Privative
A privative, named from Latin privare,[1] "to deprive", is a particle that negates or inverts the value of the stem of the word. In Indo-European languages many privatives are prefixes; but they can also be suffixes, or more independent elements.
Privative prefixes
In English there are three primary privative prefixes, all cognate from PIE:
- un- from West Germanic; e.g. unprecedented, unbelievable
- in- from Latin; e.g. incapable, inarticulate.
- a-, called alpha privative, from Ancient Greek α-, αν-; e.g. apathetic, abiogenesis.

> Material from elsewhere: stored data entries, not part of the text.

(* ===== verification/PrivsepSessionFacts.v ===== *)
(** * Component [internal/privsep]: what the results of a session mean

    When a call of the supervisor succeeds, the worker did what was asked: the
    process is the expected one and prepared, it committed the configuration
    with the digest, the reload it ran last is this one, its runtime is
    closed. *)

From S2P Require Import Prelude.
From S2P Require Import GoStrings.
From S2P Require Import NetIP.
From S2P Require Import Apperror.
From S2P Require Import Privsep.
From S2P Require Import PrivsepSession.

(** ** Checked texts survive JSON *)

Lemma joined_Ok failures : joined failures = Ok tt <-> failures = [].
Proof. unfold joined. case_bool_decide; naive_solver. Qed.

Lemma check_failures_nil r : check_failures r = [] <-> r = Ok tt.
Proof. destruct r as [[]|]; naive_solver. Qed.

Lemma failing_nil b e : failing b e = [] <-> b = false.
Proof. unfold failing. destruct b; naive_solver. Qed.

Lemma bind_nil {A B} (f : A -> list B) l x : l ≫= f = [] -> x ∈ l -> f x = [].
Proof. induction l as [|y l IH]; [by intros _ ?%elem_of_nil|]. rewrite bind_cons. intros [Hx Hl]%app_eq_nil [->|Hin]%elem_of_cons; auto. Qed.

Lemma hex_ascii s : hex_decodes s = true -> sforall ascii_char s = true.
Proof.
  unfold hex_decodes. rewrite andb_true_iff. intros [_ Hs]. revert Hs. apply sforall_impl. intros c Hc.
  apply bool_decide_eq_true in Hc as [d Hd]. unfold hex_value, is_digit in Hd.
  assert (Hb : forall hi lo, between lo c hi = true -> code hi < 128 -> ascii_char c = true).
  { intros hi lo [_ Hle]%between_spec Hhi. apply Z.ltb_lt. lia. }
  destruct (between "0" c "9") eqn:H1; [by apply (Hb "9"%char "0"%char)|].
  destruct (between "a" c "f") eqn:H2; [by apply (Hb "f"%char "a"%char)|].
  destruct (between "A" c "F") eqn:H3; [by apply (Hb "F"%char "A"%char)|done].
Qed.

Lemma name_ascii s : sforall name_char s = true -> sforall ascii_char s = true.
Proof.
  apply sforall_impl. intros c. unfold name_char, is_lower, is_upper, is_digit. rewrite !orb_true_iff.
  assert (Hb : forall hi lo, between lo c hi = true -> code hi < 128 -> ascii_char c = true).
  { intros hi lo [_ Hle]%between_spec Hhi. apply Z.ltb_lt. lia. }
  intros [[[[[H|H]|H]|H]|H]|H]; try (by eapply Hb); apply Ascii.eqb_eq in H; by subst c.
Qed.

Lemma digest_ascii d : validateDigest d = Ok tt -> sforall ascii_char d = true.
Proof.
  unfold validateDigest. intros H. inv_result. to_prop. match goal with Hp : has_prefix d _ = true |- _ => apply has_prefix_spec in Hp as [q ->] end.
  match goal with Hh : hex_decodes _ = true |- _ => rename Hh into Hhex end. unfold trim_prefix in Hhex.
  rewrite (proj2 (has_prefix_spec ("sha256:" +:+ q) "sha256:")) in Hhex by by exists q. rewrite sdrop_app in Hhex.
  rewrite sforall_app. by rewrite (hex_ascii q) by done.
Qed.

Lemma request_id_ascii s : validateExternalRequestID s = Ok tt -> sforall ascii_char s = true.
Proof. unfold validateExternalRequestID. intros H. inv_result. to_prop. by apply hex_ascii. Qed.

Section facts.
Context `{E : Encoding} `{L : !EncodingLaw E} (sha256 : string -> string).

Lemma config_failures_digest config digest e1 e2 : config_failures sha256 config digest e1 e2 = [] -> sforall ascii_char digest = true.
Proof.
  unfold config_failures. intros [_ H]%app_eq_nil. destruct (validateDigest digest) as [[]|e] eqn:Hd; [|done]. by apply digest_ascii.
Qed.

Lemma wire_map_ascii {A} (m : gmap string A) :
  map_Forall (fun k _ => sforall ascii_char k = true) m -> wire_map id m = m.
Proof.
  intros Hm. unfold wire_map. rewrite <- (list_to_map_to_list m) at 2. f_equal.
  assert (Hall : forall k a, (k, a) ∈ map_to_list m -> utf8 k = k) by (intros k a Hin%elem_of_map_to_list; by apply utf8_ascii, (Hm k a)).
  induction (map_to_list m) as [|[k a] l IH]; [done|]. cbn. rewrite (Hall k a) by left. f_equal. apply IH. intros k' a' Hin. apply (Hall k' a'). by right.
Qed.

Lemma interface_dns_ascii dns : validateInterfaceDNS dns = Ok tt -> wire_map id dns = dns.
Proof.
  unfold validateInterfaceDNS. intros H. inv_result. apply joined_Ok in H. apply wire_map_ascii. intros name servers Hin%elem_of_map_to_list.
  assert (Hf : interface_failures (name, servers) = []).
  { exact (bind_nil interface_failures _ _ H Hin). }
  unfold interface_failures in Hf. destruct (_ || _ || _); [done|]. apply app_eq_nil in Hf as [Hf _]. apply failing_nil, negb_false_iff in Hf. by apply name_ascii.
Qed.

Lemma reload_wire r : Reload_Validate sha256 r = Ok tt -> wire TReload r = r.
Proof.
  unfold Reload_Validate. rewrite joined_Ok. intros [H1 [H2 H3]%app_eq_nil]%app_eq_nil. apply check_failures_nil in H1, H3.
  apply request_id_ascii in H1. apply config_failures_digest in H2. apply interface_dns_ascii in H3.
  destruct r. cbn in *. by rewrite !utf8_ascii, H3.
Qed.

Lemma bootstrap_digest b : Bootstrap_Validate sha256 b = Ok tt -> sforall ascii_char (bs_ConfigDigest b) = true.
Proof. unfold Bootstrap_Validate. rewrite joined_Ok. intros [H _]%app_eq_nil. by apply config_failures_digest in H. Qed.

(** ** Writes *)

(** How a write of [sent], with [rest] still to be written, ended. *)
Definition write_end_of (r : result app_error unit) (sent rest : string) : write_end :=
  match r with
  | Ok _ => Written
  | Err _ => if String.eqb rest "" then WroteAll else if String.eqb sent "" then WroteNothing else WrotePart
  end.

(** [write_end] says of the bytes of a frame what it means. *)
Lemma write_frame_ends bytes w :
  slen bytes < 2 ^ 32 ->
  exists sent rest, let o := write_end_of (write_frame bytes w).1 sent rest in
    PutUint32 (slen bytes) +:+ bytes = sent +:+ rest /\ wr_written (write_frame bytes w).2 = wr_written w +:+ sent /\
    (arrives o false = true <-> rest = "") /\ (breaks o false = true <-> sent <> "" /\ rest <> "") /\
    (written o = true <-> (write_frame bytes w).1 = Ok tt).
Proof.
  intros Hlen. destruct (write_frame_spec bytes w Hlen) as (sent & rest & Heq & Hw & Hok). exists sent, rest. cbn zeta.
  split; [done|]. split; [done|]. unfold arrives, breaks, written, write_end_of.
  destruct (write_frame bytes w) as [[[]|e] w1]; cbn [fst snd] in *.
  - subst rest. cbn. naive_solver.
  - destruct (String.eqb_spec rest "") as [->|Hr]; [cbn; naive_solver|].
    destruct (String.eqb_spec sent "") as [->|Hs]; cbn; naive_solver.
Qed.

(** ** The worker *)

(** What a later state of the worker keeps. *)
Record extends (w w' : wworld) : Prop := {
  ext_calls : exists new, ww_calls w' = ww_calls w ++ new;
  ext_closed : forall c, ww_closed w = Some c -> ww_closed w' = Some c
}.

#[export] Instance extends_preorder : PreOrder extends.
Proof.
  split.
  - intros w. split; [by exists []; rewrite app_nil_r|done].
  - intros w1 w2 w3 [[n1 H1] C1] [[n2 H2] C2]. split; [by exists (n1 ++ n2); rewrite H2, H1, app_assoc|auto].
Qed.

(** A worker that committed the configuration [b]. *)
Definition committed (b : Bootstrap) (w : wworld) : Prop :=
  Bootstrap_Validate sha256 b = Ok tt /\ exists rest, ww_calls w = (CallPrepare b, None) :: (CallCommit, None) :: rest.

Definition prepared_by (w : wworld) : Prop :=
  exists b rest, Bootstrap_Validate sha256 b = Ok tt /\ ww_calls w = (CallPrepare b, None) :: rest.

(** What the worker sends is true of its state, then and later; request IDs
    stay below [N]. *)
Record up_ok (own : Prepared) (N : Z) (w : wworld) (m : Message) : Prop := {
  up_id : 0 <= msg_RequestID m <= N;
  up_prepared : msg_Kind m = KindPrepared -> DecodePayload TPrepared m = Ok own /\ prepared_by w;
  up_running : msg_Kind m = KindRunning -> exists b, committed b w /\ DecodePayload TRunning m = Ok (bs_ConfigDigest b);
  up_stopped : msg_Kind m = KindStopped -> exists t, DecodePayload TStopped m = Ok t /\ (t = "" -> ww_closed w = Some None)
}.
(** The supervisor ends a call, or sends a request and waits; the worker does
    nothing. *)
Lemma supervisor_inv n s s' waiting down broken done_ y :
  inv n y -> s = y_session y -> ss_requestID s <= ss_requestID s' <= ss_requestID s + 1 -> ss_prepared s' = ss_prepared s ->
  ss_closed s' = ss_closed s -> Forall (fun m => 0 <= msg_RequestID m <= ss_requestID s') down ->
  let y' := supervisor_side s' waiting down broken (y_up y) done_ y in pending y' -> inv (n + 1) y'.
Proof.
  intros [Hid Hident Hw Hup Hdown Hexit Hpend Hclosed] -> Hid' Hprep Hcl Hdown' y' Hpend'. split; cbn; [lia|by rewrite Hprep|done| |done..|].
  - apply (Forall_impl _ _ _ Hup). intros m. apply up_ok_extends; [lia|done].
  - rewrite Hcl. intros H. apply (ended_later y); [by apply Hclosed|by exists done_|done].
Qed.

(** The messages before a new request. *)
Lemma older {P : Message -> Prop} (N id : Z) l : (forall m, P m -> msg_RequestID m <= N) -> N < id -> Forall P l -> Forall (fun m => msg_RequestID m < id) l.
Proof. intros HP HN Hl. apply (Forall_impl _ _ _ Hl). intros m Hm. specialize (HP m Hm). lia. Qed.

Lemma start_call_inv n c o y : inv n y -> n < 2 ^ 64 - 1 -> event_ok (EvCall c o) -> y_waiting y = None -> inv (n + 1) (start_call sha256 c o y).
Proof.
  intros Hinv Hn Hok Hwait. unfold start_call. pose proof (inv_id _ _ Hinv) as Hid. pose proof (inv_down _ _ Hinv) as Hdown.
  pose proof (begin_call_spec c (y_session y) ltac:(lia)) as Hb. destruct (begin_call sha256 c (y_session y)) as [[r|snd_] s']; destruct Hb as (Hid' & Hprep & Hcl & Hsnd).
  all: assert (Hdown' : Forall (fun m => 0 <= msg_RequestID m <= ss_requestID s') (y_down y)) by (apply (Forall_impl _ _ _ Hdown); intros m ?; cbn in *; lia).
  { by eapply supervisor_inv. }
  destruct Hsnd as [Hs Hreload]. destruct (frame _ _ _ _) as [[m bytes]|e] eqn:Hf; [|by eapply supervisor_inv].
  assert (Hdec : printable_body (sd_target snd_) (sd_payload snd_) -> DecodePayload (sd_target snd_) m = Ok (wire (sd_target snd_) (sd_payload snd_))) by apply (frame_carries _ _ _ Hf).
  apply frame_spec in Hf as (_ & Hk & Hmid & _). set (down := if arrives o _ then _ else _).
  assert (Hnew : Forall (fun m => 0 <= msg_RequestID m <= ss_requestID s') down).
  { unfold down. destruct (arrives _ _); [|done]. apply Forall_app. split; [done|]. apply Forall_singleton. by rewrite Hmid. }
  destruct (written o); [|by eapply supervisor_inv]. eapply supervisor_inv; [done..|].
  unfold pending. cbn. destruct c as [| |r|]; [done..| |done]. destruct Hreload as (Hv & Hnext & ->). cbn in *. split; [done|]. split; [lia|].
  assert (Hold : Forall (fun m => msg_RequestID m < ss_requestID s') (y_down y)) by (eapply (older (ss_requestID (y_session y))); [|lia|exact Hdown]; intros m' ?; cbn in *; lia).
  assert (Hups : Forall (fun m => msg_RequestID m < ss_requestID s') (y_up y)).
  { eapply (older (ss_requestID (y_session y))); [|lia|apply (inv_up _ _ Hinv)]. intros m' Hm'. apply (up_id _ _ _ _ _ Hm'). }
  unfold down. destruct (arrives _ _); [left|right; by right]. exists (y_down y), m. do 2 (split; [done|]). split; [|done].
  split; [done|]. split; [done|]. rewrite Hdec by done. exact (f_equal Ok (reload_wire sha256 r Hv)).
Qed.

(** The case of a select leaves the rest of the stream. *)
Definition taken (case : select_case) (up : list Message) (y : system) : Prop :=
  match case with Item (Ok m) => y_up y = m :: up | _ => exists pre, y_up y = pre ++ up end.

Lemma taken_app case up y : taken case up y -> exists pre, y_up y = pre ++ up.
Proof. destruct case as [[m|]| |]; cbn; [intros ->; by exists [m]|done..]. Qed.

(** A [Shutdown] that ends well finds the runtime closed without an error. *)
Lemma good_shutdown n reason id case up y :
  inv n y -> taken case up y -> (forall st, case = ProcessExit st -> y_exit y = Some st) ->
  good_case (CShutdown reason) id case -> ww_closed (y_worker y) = Some None.
Proof.
  intros Hinv Ht Hcase [->|(m & -> & Hk & Hd)]; [by apply (inv_exit _ _ Hinv), Hcase|].
  pose proof (inv_up _ _ Hinv) as Hup. cbn in Ht. rewrite Ht in Hup. apply Forall_cons in Hup as [Hm _].
  destruct (up_stopped _ _ _ _ _ Hm Hk) as (t & Ht' & Hc). rewrite Ht' in Hd. injection Hd as ->. by apply Hc.
Qed.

These all stem from a PIE syllabic nasal privative *n̥-, the zero ablaut grade of the negation *ne, i.e. "n" used as a vowel, as in some English pronunciations of "button". This is the source of the 'n' in 'an-' privative prefixed nouns deriving from the Greek, which had both. For this reason, it appears as an- before vowel, e.g. anorexia, anesthesia.
The same prefix appears in Sanskrit, also as a-, an-. In in Slavic languages the privative is nie- and u-, e.g. nieboga, ubogi. In North Germanic languages, the -n- has disappeared and Old Norse has ú- (e.g. ú-dáins-akr), Danish and Norwegian have u-, whereas Swedish uses o, and Icelandic uses the etymologically related ó.
Confusion of privative and non-privative in English
Many words introduced into the English from the Latin start with the prefix in-. While often, it is a privative, it is not always so. Even if it is a privative, the meaning may be unclear to those who are not familiar with the word.[2] The following three examples illustrate that.
Example 1: inexcusable
The prefix is a privative and the word means the opposite of excusable that is, "unable to be excused, not excusable".
Example 2: invaluable
That is also a privative but it does not mean "not valuable, not precious". While today valuable is a synonym for precious, it originally meant "able to be given a value". The meaning of invaluable hinges upon this original meaning and thus means "of very great value" or literally "value cannot be estimated (because it is so great)", similar to priceless but dissimilar to worthless.[3]
Example 3: inflammable
A naive reader may interpret this as "not flammable". However, that is wrong. The word contains not a privative but a locative and flammable (the newer word in English by three hundred years)[4] rather than being the opposite of inflammable means the same thing.
Here the prefix in- arises from the Latin for "in, inside, within" and inflammable derives from the Latin root inflammāre[5] meaning "able to be set alight, able to kindle a flame". Since at least the 1920s, there have been calls to stop using inflammable and substitute it exclusively with flammable to avoid confusion that happens even with native English-speakers. [4]
Privative suffixes
Some languages have privative suffixes; -less is an example in English. Further examples are -t(a)lan or -t(e)len in Hungarian or -ton/-tön in Finnish (non-IE languages).
References
- ↑ privare, at William Whitaker's Words.
- ↑ http://michiganradio.org/post/you-re-some-confusion-prefixes retrieved 14 may 2014
- ↑ http://dictionary.reference.com/browse/invaluable?s=t, retrieved 13 May 2014
- 1 2 http://grammar.about.com/od/alightersideofwriting/a/Flammable-Inflammable-And-Nonflammable.htm retrieved 14 may 2014
- ↑ http://dictionary.reference.com/browse/inflamed?s=t, retrieved 13 May 2014
^ The meaning "able to be given a value" is largely obsolete today.